Versucht man in der Galerie Alte Meister  sich mit Hilfe eines Telefons Notizen zu machen, wird man schnell aber bestimmt darauf hingewiesen, dass die Benutzung von Telefonen oder Tablets dort nicht gestattet ist. Wiederkehrendes Argument ist: “Das ist wie eine Kirche hier.” Was ist damit gemeint und wieso das Verbot?

Bringen  Telefone oder Rechner Aktivitäten in die heiligen Hallen des Museums, die ohne technische Unterstützung nicht möglich wären? Fotografieren:  ist ohnehin verboten. Lautes Sprechen: wäre auch analog möglich und verbietet sich durch die Etikette. Übersetzen von Wörtern: können nicht-deutschsprachige Besucher mit mitgebrachten Wörterbuchern erledigen. Einholen von Informationen: geschieht, wie vielfach zu beobachten ist, qua Audioguide, Reiseführer in Buchform oder freundliche Mitarbeiter des Museums.

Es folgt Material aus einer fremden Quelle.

(* ===== verification/Publish.v ===== *)
(** * Server: what reaches the wire

    The output of the server over a network that loses nothing: which clients
    an event is sent to, and with which bytes. *)

From S2P Require Import Prelude.
From S2P Require Import Monad.
From S2P Require Import Types.
From S2P Require Import Net.
From S2P Require Import ServerState.
From S2P Require Import ServerEvents.
From S2P Require Import ServerPackets.
From S2P Require Import Framing.
From S2P Require Import Wire.
From S2P Require Import ServerInv.
From S2P Require Import ServerSafe.
From S2P Require Import EventSpec.

(** How [syncs_client_send] carries them to client [cl]. *)
Definition transmit (s : syncs_server) (cl : syncs_client) (bs : list byte) : list io :=
  if cl_socketfd cl >? -1 then [IoSend (cl_socketfd cl) bs]
  else if cl_socketfd cl =? UDP_SOCKET_STUB then [IoSendto (sv_usocketfd s) (cl_addr cl) bs]
  else [].

Definition transmit_to (s : syncs_server) (bs : list byte) (c : nat) : list io :=
  match sv_clients s !! c with Some cl => transmit s cl bs | None => [] end.

(** The clients a publication goes to, in slot order: every subscriber but
    the producer, and the producer too when it asked for an echo. *)
Definition publish_to (flags : Z) (ev : syncs_event) : list nat :=
  filter (fun c => ev_producer ev <> Some c \/ flag flags SYNCS_TYPE_ECHO = true) (subscribers ev).

Definition slot_targets (flags : Z) (ev : syncs_event) (slot : option nat) : list nat :=
  match slot with
  | None => []
  | Some c =>
      if bool_decide (ev_producer ev = Some c) && negb (flag flags SYNCS_TYPE_ECHO) then [] else [c]
  end.

Lemma publish_to_slots flags ev :
  publish_to flags ev = ev_consumers ev ≫= slot_targets flags ev.
Proof.
  unfold publish_to, subscribers. induction (ev_consumers ev) as [|[c|] l IH]; [done| |exact IH].
  transitivity (slot_targets flags ev (Some c) ++ filter (fun c =>
    ev_producer ev <> Some c \/ flag flags SYNCS_TYPE_ECHO = true) (omap (fun x => x) l)).
  - change (omap (fun x => x) (Some c :: l)) with (c :: omap (fun x => x) l).
    rewrite filter_cons. unfold slot_targets.
    destruct (bool_decide_reflect (ev_producer ev = Some c)) as [E|E], (flag flags SYNCS_TYPE_ECHO);
      first [rewrite decide_True by auto; done|rewrite decide_False by (intros [?|?]; congruence); done].
  - etransitivity; [|reflexivity]. cbn. f_equal. exact IH.
Qed.

(** What of the clients the network sees. *)
Definition endpoints (s : syncs_server) : list (Z * sockaddr_in) :=
  (fun cl => (cl_socketfd cl, cl_addr cl)) <$> sv_clients s.

Definition net_view (s : syncs_server) : list (Z * sockaddr_in) * Z := (endpoints s, sv_usocketfd s).
Definition w_net : world -> list (Z * sockaddr_in) * Z := on_server net_view.

Lemma transmit_to_view s s' bs c :
  net_view s = net_view s' -> transmit_to s bs c = transmit_to s' bs c.
Proof.
  intros E0. pose proof (f_equal fst E0) as E. pose proof (f_equal snd E0) as Eu.
  simpl in E, Eu. clear E0. unfold transmit_to.
  apply (f_equal (fun l => l !! c)) in E. unfold endpoints in E. rewrite !list_lookup_fmap in E.
  destruct (sv_clients s !! c) as [cl|], (sv_clients s' !! c) as [cl'|]; try done.
  injection E as E1 E2. unfold transmit. by rewrite E1, E2, Eu.
Qed.

(** *** Operations that send nothing and move no endpoint *)

Section quiet.
Context `{Env}.

#[export] Instance keeps_net_event_upd e f : Keeps w_net (event_upd e f).
Proof. apply keeps_bind; [apply _|]. intros x. by apply keeps_modify. Qed.

Lemma keeps_net_client_upd c f :
  (forall cl, cl_socketfd (f cl) = cl_socketfd cl /\ cl_addr (f cl) = cl_addr cl) ->
  Keeps w_net (client_upd c f).
Proof.
  intros Hf w u w' E. unfold client_upd, client_at, server_get, mbind, M_bind, gets, deref in E.
  destruct (sv_clients (w_server w) !! c) as [cl|] eqn:Hcl; [|done].
  injection E as <- <-.
  destruct (Hf cl) as [E1 E2]. unfold w_net, on_server, net_view, endpoints. simpl.
  apply (f_equal2 pair); [|done]. rewrite list_fmap_insert, E1, E2. apply list_insert_id. by rewrite list_lookup_fmap, Hcl.
Qed.

#[export] Instance keeps_log_create_event id : Keeps w_log (syncs_create_event id).
Proof.
  unfold syncs_create_event. apply keeps_bind; [apply _|]. intros s.
  destruct (scan _ _) as [i|]; [|apply _]. apply keeps_bind; [apply keeps_log_event_upd|]. intros u.
  apply keeps_bind; [apply keeps_log_server_upd|apply _].
Qed.
#[export] Instance keeps_net_create_event id : Keeps w_net (syncs_create_event id).
Proof.
  unfold syncs_create_event. apply keeps_bind; [apply _|]. intros s.
  destruct (scan _ _) as [i|]; [|apply _]. apply keeps_bind; [apply keeps_net_event_upd|]. intros u.
  apply keeps_bind; [by apply keeps_modify|apply _].
Qed.

#[export] Instance keeps_log_open id flags : Keeps w_log (find_or_create id flags (event_set_type flags)).
Proof. unfold find_or_create, event_set_type. apply _. Qed.
#[export] Instance keeps_net_open id flags : Keeps w_net (find_or_create id flags (event_set_type flags)).
Proof. unfold find_or_create, event_set_type. apply _. Qed.

#[export] Instance keeps_log_event_store e data n : Keeps w_log (event_store e data n).
Proof. unfold event_store. apply _. Qed.
#[export] Instance keeps_net_event_store e data n : Keeps w_net (event_store e data n).
Proof. unfold event_store. apply _. Qed.

#[export] Instance keeps_log_write_store c e data n : Keeps w_log (client_write_store c e data n).
Proof. unfold client_write_store. apply _. Qed.
#[export] Instance keeps_net_write_store c e data n : Keeps w_net (client_write_store c e data n).
Proof.
  unfold client_write_store. do 3 (apply keeps_bind; [apply _|intros ?]).
  apply keeps_bind; [by apply keeps_net_client_upd|intros ?].
  do 4 (apply keeps_bind; [apply _|intros ?]). by apply keeps_modify.
Qed.

(** Totality, function and frame of a quiet operation in one step. *)
Lemma wp_quiet {A} (m : SM A) (P Q : A -> world -> Prop) w :
  Keeps w_log m -> Keeps w_net m -> wp m P w -> wlp m Q w ->
  wp m (fun a w' => P a w' /\ Q a w' /\ w_net w' = w_net w /\ w_log w' = w_log w) w.
Proof.
  intros Hl Hn HP HQ. apply wp_run in HP as (a & w' & E & HP). apply wp_run. exists a, w'.
  split; [done|]. split; [done|]. split; [by apply (wlp_ok m Q w)|].
  split; [by apply (Hn w a)|by apply (Hl w a)].
Qed.
End quiet.

Section publish.
Context `{Env} `{!Lossless}.

Lemma run_client_send c p cl w (Q : Z -> world -> Prop) :
  sv_clients (w_server w) !! c = Some cl -> packet_full p ->
  (forall r, r = 0 \/ r = -1 ->
    Q r (io_emits (transmit (w_server w) cl (packet_wire p)) w)) ->
  wp (syncs_client_send c p) Q w.
Proof.
  intros Hcl Hp HQ. unfold syncs_client_send. wp_step. unfold client_at. wp_step.
  apply wp_server_get. apply (wp_deref _ cl); [done|]. pose proof (packet_size_bounds p Hp) as Hs.
  unfold transmit, packet_wire in HQ. destruct (cl_socketfd cl >? -1).
  - apply blocking_send_lossless; [|lia|by apply HQ; left].
    unfold packet_bytes, packet_full in *. clia.
  - destruct (_ =? UDP_SOCKET_STUB); [|by apply HQ; right].
    wp_step. apply wp_server_get. unfold syncs_udp_send, emit. repeat wp_step. by apply HQ; left.
Qed.

Lemma run_client_send' c p w (Q : Z -> world -> Prop) :
  winv w -> (c < SYNCS_CLIENT_MAXIMUM)%nat -> packet_full p ->
  (forall r, Q r (io_emits (transmit_to (w_server w) (packet_wire p) c) w)) ->
  wp (syncs_client_send c p) Q w.
Proof.
  intros Hw Hc Hp HQ.
  destruct (lookup_lt_is_Some_2 (sv_clients (w_server w)) c) as [cl Hcl].
  { by rewrite swf_clients. }
  eapply run_client_send; [done..|]. intros r _. specialize (HQ r).
  unfold transmit_to in HQ. by rewrite Hcl in HQ.
Qed.

Lemma run_event_at e ev w (Q : syncs_event -> world -> Prop) :
  w_events w !! e = Some ev -> Q ev w -> wp (event_at e) Q w.
Proof.
  intros He HQ. unfold event_at. wp_step. apply wp_server_get. by apply (wp_deref _ ev).
Qed.

(** ** Counters of a client *)

Lemma run_client_counter c f w (Q : unit -> world -> Prop) :
  winv w -> (c < SYNCS_CLIENT_MAXIMUM)%nat ->
  (forall cl, cl_buffer (f cl) = cl_buffer cl /\ cl_buffer_recv (f cl) = cl_buffer_recv cl /\
    cl_socketfd (f cl) = cl_socketfd cl /\ cl_addr (f cl) = cl_addr cl) ->
  (forall w', winv w' -> w_vars w' = w_vars w -> w_net w' = w_net w -> w_log w' = w_log w ->
    Q tt w') ->
  wp (client_upd c f) Q w.
Proof.
  intros Hw Hc Hf HQ. unfold client_upd. wp_step. apply wp_client_at; [done..|].
  intros cl Hcl [Hb Hr]. apply wp_server_upd. destruct (Hf cl) as (E1 & E2 & E3 & E4).
  apply HQ; [|done| |done].
  - apply winv_client_insert; [done|]. by split; rewrite ?E1, ?E2.
  - unfold w_net, on_server, net_view, endpoints. simpl. f_equal. rewrite list_fmap_insert, E3, E4.
    apply list_insert_id. by rewrite list_lookup_fmap, Hcl.
Qed.

(** ** Packets *)

Lemma payload_copy ev b :
  event_wf ev -> zlen b = SYNCS_EVENT_DATA_SIZE_MAXIMUM ->
  ztake (ev_data_size ev) (mem_put 0 (ztake (ev_data_size ev) (ev_data ev)) b) =
    ztake (ev_data_size ev) (ev_data ev).
Proof.
  intros Hwf Hb. pose proof (ewf_data ev Hwf). pose proof (ewf_size ev Hwf).
  assert (zlen (ztake (ev_data_size ev) (ev_data ev)) = ev_data_size ev) as Hz by zl.
  rewrite <- Hz at 1. apply (mem_sub_put 0). clia.
Qed.

(** The value an event holds. *)
Definition ev_value (ev : syncs_event) : list byte := ztake (ev_data_size ev) (ev_data ev).

Lemma zlen_ev_value ev : event_wf ev -> zlen (ev_value ev) = ev_data_size ev.
Proof. intros []. unfold ev_value. zl. Qed.

(** What identifies the packet of a publication. *)
Definition event_header (flags : Z) (ev : syncs_event) (h : syncs_header) : Prop :=
  hd_magic h = SYNCS_PACKET_MAGIC /\ hd_magic_data h = SYNCS_PACKET_MAGIC_DATA /\
  hd_id h = ev_id ev /\ hd_data_size h = ev_data_size ev /\
  hd_type h = (let t := Z.lor SYNCS_TYPE_EVENT (ev_data_type ev) in
               if flag flags SYNCS_TYPE_SYNC then Z.lor t SYNCS_TYPE_SYNC else t).

Lemma run_send_event e flags ev w :
  winv w -> w_events w !! e = Some ev ->
  wp (syncs_send_event e flags) (fun r w' => r = 0 /\ exists h, event_header flags ev h /\
    (id_wf (ev_id ev) -> 0 <= ev_data_type ev < 2 ^ 32 -> header_wf h) /\
    w_log w' = w_log w ++
      (publish_to flags ev ≫= transmit_to (w_server w) (encode_frame (h, ev_value ev)))) w.
Proof.
  intros Hw Hev. pose proof (swf_event _ Hw e ev Hev) as Hwf.
  unfold syncs_send_event. wp_step. apply run_stack_packet. intros p Hp Hph.
  wp_step. apply (run_event_at e ev); [done|]. rewrite syncs_fill_header_eq. wp_step. pose proof Hp as Hp'. unfold packet_full in Hp'.
  pose proof (ewf_data ev Hwf). pose proof (ewf_size ev Hwf).
  apply wp_memcpy; [clia..|]. rewrite u16_small by clia. wp_step.
  set (b := mem_put 0 _ _). assert (zlen b = SYNCS_EVENT_DATA_SIZE_MAXIMUM) as Hzb.
  { subst b. rewrite zlen_mem_put; [done|lia|]. autorewrite with zlen. clia. }
  apply (wp_mono _ (fun h w1 => w1 = w /\ event_header flags ev h /\
    (id_wf (ev_id ev) -> 0 <= ev_data_type ev < 2 ^ 32 -> header_wf h))).
  { destruct Hph as (? & Hh2 & ? & ? & ? & ? & Hh7 & ?).
    assert (forall t s0 s1, 0 <= s0 < 2 ^ 32 -> 0 <= s1 < 2 ^ 32 ->
      (0 <= ev_data_type ev < 2 ^ 32 -> 0 <= t < 2 ^ 32) ->
      id_wf (ev_id ev) -> 0 <= ev_data_type ev < 2 ^ 32 ->
      header_wf (mk_header SYNCS_PACKET_MAGIC (hd_crc (pk_header p)) t (ev_id ev) (mk_sync s0 s1)
        (hd_update_counter (pk_header p)) (ev_data_size ev) SYNCS_PACKET_MAGIC_DATA)) as Hwfh.
    { intros t s0 s1 Hs0 Hs1 Ht Hid Hty. unfold header_wf; simpl. split_and!; try lia; first [apply Ht; lia|done|clia]. }
    assert (0 <= ev_data_type ev < 2 ^ 32 -> 0 <= Z.lor SYNCS_TYPE_EVENT (ev_data_type ev) < 2 ^ 32) as Hty.
    { intros. apply lor_range; [lia|done|done]. }
    destruct (flag flags SYNCS_TYPE_SYNC) eqn:Es.
    - wp_step. apply wp_server_get. wp_step. unfold syncs_sync_calculate. wp_step. wp_step.
      destruct (env_realtime _). destruct (_ >? _); wp_step; wp_step; (split; [done|]);
        (split; [unfold event_header; by rewrite Es|]); intros; apply Hwfh; try apply u32_range;
        try done; intros; apply lor_range; auto; done.
    - wp_step. split; [done|]. split; [unfold event_header; by rewrite Es|]. intros. by apply Hwfh. }
  intros h ? (-> & Hh & Hhwf). wp_step.
  assert (packet_wire (mk_packet h b) = encode_frame (h, ev_value ev)) as Hwire.
  { apply (packet_wire_frame h b (ev_data_size ev)); [apply Hh|done|]. by apply payload_copy. }
  set (out := fun k => (take k (ev_consumers ev) ≫= slot_targets flags ev)
    ≫= transmit_to (w_server w) (encode_frame (h, ev_value ev))).
  eapply wp_mono; [apply (wp_for_each_index (fun k w' => winv w' /\ w_vars w' = w_vars w /\
    w_net w' = w_net w /\ w_log w' = w_log w ++ out k))|].
  - split_and!; try done. by rewrite app_nil_r.
  - intros k i w1 Hi (Hw1 & Hv1 & Hn1 & Hl1). apply lookup_seq in Hi as [-> Hk]. simpl.
    assert (w_events w1 !! e = Some ev) as Hev1.
    { rewrite <- Hev. f_equal. exact (f_equal fst Hv1). }
    wp_step. apply (run_event_at e ev); [done|].
    destruct (lookup_lt_is_Some_2 (ev_consumers ev) k) as [slot Hslot].
    { by rewrite ewf_slots. }
    wp_step. apply (wp_deref _ slot); [done|].
    assert (out (k + 1)%nat = out k ++ (slot_targets flags ev slot ≫=
      transmit_to (w_server w) (encode_frame (h, ev_value ev)))) as Hout.
    { subst out. cbn beta. rewrite Nat.add_1_r, (take_S_r _ k slot), !bind_app by done.
      simpl. by rewrite app_nil_r. }
    unfold slot_targets in Hout. destruct slot as [c|]; last first.
    { wp_step. rewrite Hout. simpl. by rewrite app_nil_r. }
    destruct (_ && _).
    { wp_step. rewrite Hout. simpl. by rewrite app_nil_r. }
    simpl in Hout. rewrite app_nil_r in Hout.
    assert (c < SYNCS_CLIENT_MAXIMUM)%nat as Hc.
    { eapply ewf_clients; [done|]. apply list_elem_of_omap. exists (Some c).
      split; [by eapply list_elem_of_lookup_2|done]. }
    wp_step. apply run_client_counter; [done..|]. intros w2 Hw2 Hv2 Hn2 Hl2.
    wp_step. apply run_client_send'; [done..|]. intros r.
    rewrite Hwire, (transmit_to_view (w_server w2) (w_server w)) by by (change (w_net w2 = w_net w); congruence).
    set (es := transmit_to _ _ _) in *.
    assert (winv (io_emits es w2)) as Hw3 by by apply winv_emits.
    assert (w_vars (io_emits es w2) = w_vars w /\ w_net (io_emits es w2) = w_net w) as [Hv3 Hn3].
    { unfold w_vars, w_net, on_server. rewrite io_emits_server. split; by etrans. }
    assert (w_log (io_emits es w2) = w_log w ++ out (k + 1)%nat) as Hl3.
    { change (io_log (io_emits es w2) = w_log w ++ out (k + 1)%nat).
      rewrite io_log_emits, Hout. simpl. by rewrite Hl2, Hl1, app_assoc. }
    destruct (negb _); [|by wp_step].
    apply run_client_counter; [done..|]. intros w4 Hw4 Hv4 Hn4 Hl4.
    split_and!; first [done|by etrans].
  - intros u w' (_ & _ & _ & Hl). wp_step. split; [done|]. exists h. split_and!; [done..|].
    rewrite Hl. subst out. cbn beta. rewrite length_seq, take_ge by (rewrite (ewf_slots ev Hwf); done).
    by rewrite publish_to_slots.
Qed.
End publish.
Lemma channel_operation_refines c h data w cl op :
  winv w -> w_clients w !! c = Some cl -> id_is_free (hd_id h) = false ->
  packet_operation c h data = Some op ->
  wlp op (fun _ w' => channels_of w' = spec_channel_packet c (sin_addr (cl_addr cl)) h data (channels_of w)) w.
Proof.
  intros Hw Hcl Hid.
  assert (c < SYNCS_CLIENT_MAXIMUM)%nat as Hc.
  { apply lookup_lt_Some in Hcl. by rewrite <- (swf_clients (w_server w)). }
  unfold packet_operation, spec_channel_packet.
  set (msg := Z.land (hd_type h) SYNCS_TYPE_MSG_MASK).
  repeat (lazymatch goal with |- (if ?b then _ else _) = _ -> _ => destruct b eqn:? end;
    [intros E; apply (inj Some) in E; subst op|]); try done.
  all: try (no_channel; apply channels_keep; apply _).
  - lazymatch goal with H : (msg =? SYNCS_TYPE_CLIENT_ID) = true |- _ => apply Z.eqb_eq in H; rewrite H end.
    change (SYNCS_TYPE_CLIENT_ID =? SYNCS_TYPE_CHANNEL) with false. cbn [andb].
    apply channels_after; [intros ?; apply _|].
    destruct (negb _); [|by apply channels_keep, _].
    wlp_step. eapply wlp_mono; [by apply wp_to_wlp, (wp_keeps w_channels _ (fun _ => winv)), safe_send_server_status|].
    intros r w1 [Hw1 E1]. unfold channels_of at 2. rewrite <- E1. by apply close_leaves.
  - apply channels_after; [intros ?; apply _|]. unfold syncs_client_channel. cbn zeta.
    destruct (_ =? SYNCS_CHANNEL_ANONS).
    + apply channels_after; [intros ?; apply _|]. by apply announce_refines.
    + apply channels_keep. apply _.
Qed.

Lemma channel_process_refines c h data w cl :
  winv w -> w_clients w !! c = Some cl -> id_is_free (hd_id h) = false ->
  wlp (syncs_client_process_packet c h data) (fun _ w' =>
    channels_of w' = spec_channel_packet c (sin_addr (cl_addr cl)) h data (channels_of w)) w.
Proof.
  intros Hw Hcl Hid. unfold syncs_client_process_packet.
  destruct (packet_operation c h data) as [op|] eqn:E.
  - apply channels_after; [intros ?; apply _|]. by apply channel_operation_refines.
  - wlp_step. revert E. unfold packet_operation, spec_channel_packet.
    set (msg := Z.land (hd_type h) SYNCS_TYPE_MSG_MASK).
    repeat (lazymatch goal with |- (if ?b then _ else _) = _ -> _ => destruct b eqn:? end; [done|]). done.
Qed.
End refine.
(** What the dispatcher makes of an accepted write. *)
Lemma process_write `{!Lossless} c f data w w1 :
  winv w1 -> observed w1 = observed w -> (c < SYNCS_CLIENT_MAXIMUM)%nat -> frame_wf f ->
  id_is_free (hd_id f.1) = false -> Z.land (hd_type f.1) SYNCS_TYPE_MSG_MASK = SYNCS_TYPE_WRITE ->
  (spec_write c (hd_id f.1) (hd_type f.1) f.2 (abs w)).1 = 0 ->
  hd_data_size f.1 <= zlen data -> ztake (hd_data_size f.1) data = f.2 ->
  wp (syncs_client_process_packet c f.1 data) (fun _ w2 => write_effect c f w (observed w2)) w1.
Proof.
  intros Hw1 Ho Hc Hf Hid Hmsg Hok Hd Hval. pose proof Hf as (Hwf & _ & Hsz & Hmax).
  pose proof (f_equal (fun o => o.1.1) Ho) as Hv1. cbn in Hv1.
  pose proof (f_equal (fun o => o.1.2) Ho) as Hn1. pose proof (f_equal snd Ho) as Hl1. cbn in Hn1, Hl1.
  pose proof (abs_ext w1 w Hv1) as Ha1. pose proof (zlen_nonneg f.2).
  eapply run_packet_counted; [unfold packet_operation; cbn zeta; by rewrite Hmsg|done|].
  wp_step. destruct (w_vars_pair w1) as (l & uc & Hv).
  eapply wp_mono; [apply wp_and; [apply wp_wlp; [apply (safe_client_write c (hd_id f.1)); first [done|lia]|
    apply (write_refines w1 Hw1 l uc Hv c (hd_id f.1) (hd_type f.1) data (hd_data_size f.1)); first [done|lia]]|
    apply (run_client_write_io w1 c (hd_id f.1) (hd_type f.1) data (hd_data_size f.1)); first [done|lia]]|].
  intros r w2 ((Hw2 & Hspec) & Hio). rewrite Ha1, Hval in Hspec. wp_step. split; [done|].
  intros w3 Hw3 Ho3. rewrite Ho3. pose proof (f_equal fst Hspec) as Hr. cbn [fst] in Hr.
  rewrite Hok in Hr. destruct (Hio Hr) as (e & ev & h & Hev & Hide & Hvale & Hprod & Hh & Hwfh & Hlog).
  pose proof (f_equal snd Hspec) as Ha2. cbn [snd] in Ha2.
  pose proof (swf_event _ Hw2 e ev Hev) as Hevwf.
  assert (frame_wf (h, f.2)) as Hfh.
  { pose proof (ewf_type ev Hevwf) as Ht. pose proof Hh as (Hm & Hmd & _ & Hs & _). split_and!.
    - apply Hwfh; [rewrite Hide; apply Hwf|]. rewrite <- Ht.
      change SYNCS_TYPE_VAR_MASK with (Z.land 0xf00 (2 ^ 32 - 1)).
      rewrite Z.land_assoc, land_mask by lia. by apply Z.mod_pos_bound.
    - unfold header_good. cbn [fst]. by rewrite Hm, Hmd.
    - cbn [fst snd]. by rewrite Hs, <- (zlen_ev_value ev Hevwf), Hvale, Hval.
    - exact Hmax. }
  split; [exact Ha2|]. exists ev, h. split_and!; [|done..|].
  - cbn zeta. rewrite <- Ha2. unfold abs, w_vars, on_server, vars_view. simpl.
    apply directory_lookup_Some; [apply Hw2|]. split; [done|]. by exists e, ev.
  - unfold observed. cbn [snd]. rewrite Hlog, Hval, Hl1. do 2 f_equal.
    apply list_bind_ext; [|done]. intros d. by apply transmit_to_view.
Qed.

Lemma handler_write `{!Lossless} c cl f w :
  winv w -> w_clients w !! c = Some cl -> pending cl = [] -> frame_wf f ->
  id_is_free (hd_id f.1) = false -> Z.land (hd_type f.1) SYNCS_TYPE_MSG_MASK = SYNCS_TYPE_WRITE ->
  (spec_write c (hd_id f.1) (hd_type f.1) f.2 (abs w)).1 = 0 ->
  wp (syncs_client_handler c (RecvData (encode_frame f))) (fun r w' => r = 0 /\
    write_effect c f w (observed w')) w.
Proof.
  intros Hw Hcl Hp Hf Hid Hmsg Hok.
  apply (run_handler_frame c cl f w (write_effect c f w)); [done..|]. intros w1 data Hw1 Ho Hd _ Hval.
  apply process_write; try done. apply lookup_lt_Some in Hcl. by rewrite <- (swf_clients (w_server w)).
Qed.
End reply.
(** One iteration of the loop of [syncs_recv]: [buffer_recv] before and
    after; [None] is [break]. *)
Definition recv_round (buffer_recv : Z) (r : select_result) : CM (option Z) :=
  match r with
  | SelectTimeout => mret (Some buffer_recv)
  | SelectEINTR => mret (Some buffer_recv)
  | SelectRecv (RecvError errno) =>
      if (errno =? EAGAIN) || (errno =? EINTR) then mret (Some buffer_recv) else mret None
  | SelectRecv (RecvData bs) =>
      let read_size := zlen bs in
      s ← connect_get;
      buffer ← memcpy (cn_buffer s) buffer_recv bs read_size;
      _ ← connect_upd (fun s => s <| cn_buffer := buffer |>);
      if read_size <? sizeof_header then
        if read_size =? 0 then mret None else mret (Some buffer_recv)
      else
        let buffer_recv := buffer_recv + read_size in
        res ← receive_loop syncs_process_packet (Z.to_nat buffer_recv + 1) buffer 0 buffer_recv;
        let '(buffer, buffer_head) := res in
        if buffer_head <? buffer_recv then
          let rest := mem_sub buffer_head (buffer_recv - buffer_head) buffer in
          let buffer := if buffer_head =? 0 then buffer else mem_put 0 rest buffer in
          _ ← connect_upd (fun s => s <| cn_buffer := buffer |>);
          mret (Some (buffer_recv - buffer_head))
        else
          _ ← connect_upd (fun s => s <| cn_buffer := buffer |>);
          mret (Some 0)
  end.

Wenn also all diese Aktivitäten keineswegs durch die Technik in das Museum gebracht werden, sondern dort schon praktiziert werden, wo ist dann das Problem mit den Geräten? Schäden an den Bildern oder Irritationen der Überwachungstechnik  durch Strahlung oder Elektrosmog sind schließlich nicht zu befürchten, das bestätigt sogar das Museumspersonal.

Nein, der Grund ist, “es ist wie eine Kirche hier.” Das Museum wird zu einem sakralen Ort erklärt, dessen besonderer Status gewahrt bleiben soll. Von Telefonen und Tablets wird vermutet, dass sie per se mit dieser quasi-Transzendenz unvereinbar sind. Die Angst ist, dass die bloße Anwesenheit von Technik die Außeralltäglichkeit der Galerie zerstört: “Wenn einer anfängt, dann benutzen das hier alle.” Dieser Auffassung wiird allerdings nicht konsequent gefolgt, da für die Ausstellung Die Sixtinische Madonna. Raffaels Kultbild wird 500 eine App angeboten wurde.

Eine weitere Befürchtung sind Verstöße gegen das Urheberrecht. “Nicht alle Besucher”, so erfährt man, “wissen, dass sie Fotos nicht einfach ins Internet stellen können, ohne Rechte zu verletzen.” Da das Fotografieren allerdings ohnehin verboten ist und die Rechtsverstöße ja in der individuellen Verantwortung der Besucher liegen, ist das vorbeugende Verbot bestimmter Geräte wenig nachvollziehbar.

Grundlegend für das Technik- und Selbstverständnis der Alten Meister scheint jedoch der Einwand, die Technik würde die Konzentration auf die Kunst vermindern. Anders als Audio-Guides (die bei Maximallautstärke eine erhebliche Lärmbelästigung darstellen können) und Führungen, deren Teilnehmer dem nichts ahnenden Betrachter der Werke unvermittelt den Blick verstellen können, würden Telefone und Tablets auch nicht-kunstbezogene Beschäftigungen erlauben. Ganz anderer Fall als das Gespräch eines Pärchens, dass sich von den Bildunterschriften der Renaissance-Gemälde Inspiration für die Namensgebung ihres Nachwuchses inspirieren lassen wollte–

Was in der Gemäldegalerie Alte Meister zur Zeit mit Strenge durchgesetzt wird, ist eine Einschränkung der Freiheit, mit Hilfe von Technik auf Informationen zuzugreifen, die  nicht von den Ausstellungsmachern bedacht und ausgewählt wurden. Das wenig überzeungende Argument ist eine Störung der Sakralität dieses “Heiligthumes der Kunst”. Da von den Besuchern  analoge (d.h. gedruckte oder menschliche) Informations- und Störquellen durchaus in Verwendung genommen dürfen, bleibt nach dem Besuch des Museums der Eindruck, dass es sich um eine rein ästhetische Entscheidung handelt.

Beim Hinausgehen auf die Straße war ich daher nachträglich verwundert, dass ich mit Jeans bekleidet überhaupt in die heiligen Hallen vorgelassen worden war.